The farmer gave a grunt which might mean anything. He had no strong sympathies either way, and the conduct of the numerous deserters and disbanded men who had passed through his neighborhood had been far from impressing him favorably.

"I don't pretend to be strong either for the Congress or the king. I don't want to be taxed, but I don't see why the colonists should not pay something toward the expenses of the government; and now that Parliament seems willing to give all we ask for, I don't see what we want to go on fighting for."

"Waal!" Peter exclaimed in a tone of disgust, "you're one of the half-hearted ones."

"I am like the great majority of the people of this country. We are of English stock and we don't want to break with the Old Country; but the affairs have got into the hands of the preachers, and the newspaper men, and the chaps that want to push themselves forward and make their pile out of the war. As I read it, it's just the civil war in England over again. We were all united at the first against what we considered as tyranny on the part of the Parliament, and now we have gone setting up demands which no one dreamed of at first and which most of us object to now, only we have no longer the control of our own affairs."

"The great heart of this country beats for freedom," Peter Lambton said.

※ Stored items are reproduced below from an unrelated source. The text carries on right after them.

Lemma count_while_length p s : (count_while p s ≤ String.length s)%nat.
Proof.
  induction s as [|c s IH]; cbn [count_while String.length]; [lia|].
  destruct (p c); lia.
Qed.

Lemma count_while_all p s :
  string_all p (substring 0 (count_while p s) s) = true.
Proof.
  induction s as [|c s IH]; [done|]. cbn [count_while].
  destruct (p c) eqn:Hc; [|done]. cbn [substring string_all]. by rewrite Hc.
Qed.

Lemma count_while_nonempty p s :
  (0 < count_while p s)%nat → substring 0 (count_while p s) s ≠ "".
Proof.
  destruct s as [|c s]; cbn [count_while]; [lia|].
  destruct (p c); [done | lia].
Qed.

Lemma word_not_space (c : ascii) (r : string) :
  is_word c = true → js_space_len (String c r) = 0%nat.
Proof.
  destruct c as [[] [] [] [] [] [] [] []]; intros Hw;
    try discriminate Hw; reflexivity.
Qed.

(** A white-space character lies within the string, and is what it is
    whatever follows it. *)
Lemma js_space_len_bound (s : string) j :
  js_space_len s = S j → (j < String.length s)%nat.
Proof.
  unfold js_space_len. destruct s as [|a [|b [|c r]]]; [done|..];
    cbn [String.length]; repeat case_match; intros [= <-]; lia.
Qed.

Lemma js_space_len_app (s t : string) j :
  js_space_len s = S j → js_space_len (s ++ t) = S j.
Proof.
  unfold js_space_len. destruct s as [|a [|b [|c r]]]; [done|..];
    rewrite ?append_cons; repeat case_match; done.
Qed.

Lemma js_space_len_substring (c : ascii) (w : string) j n :
  js_space_len (String c w) = S j → (j ≤ n)%nat →
  js_space_len (String c (substring 0 n w)) = S j.
Proof.
  unfold js_space_len. destruct w as [|b [|d r]], n as [|[|n]];
    cbn [substring]; repeat case_match; (done || (intros [= <-]; lia)).
Qed.

Lemma spaces_len_from_skip (s : string) : ∀ j,
  (j ≤ String.length s)%nat → (j ≤ spaces_len_from j s)%nat.
Proof.
  induction s as [|c s IH]; intros j Hj; [cbn in *; lia|].
  destruct j as [|j]; [lia|]. cbn [spaces_len_from].
  specialize (IH j). cbn in Hj. lia.
Qed.

Lemma spaces_len_from_length (s : string) : ∀ j,
  (spaces_len_from j s ≤ String.length s)%nat.
Proof.
  induction s as [|c s IH]; intros j; [done|].
  cbn [spaces_len_from String.length].
  destruct j as [|j]; [destruct (js_space_len _)|]; try lia;
    match goal with |- context [spaces_len_from ?k s] => specialize (IH k) end;
    lia.
Qed.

"Pooh!" said the farmer contemptuously. "The great heart of the country wants to work its farms and do its business quietly. The English general has made fair offers, which might well be accepted; and as for freedom, there was no tyranny greater than that of the New England States. As long as they managed their own affairs there was neither freedom of speech nor religion. No, sir; what they call freedom was simply the freedom to make everyone else do and think like the majority."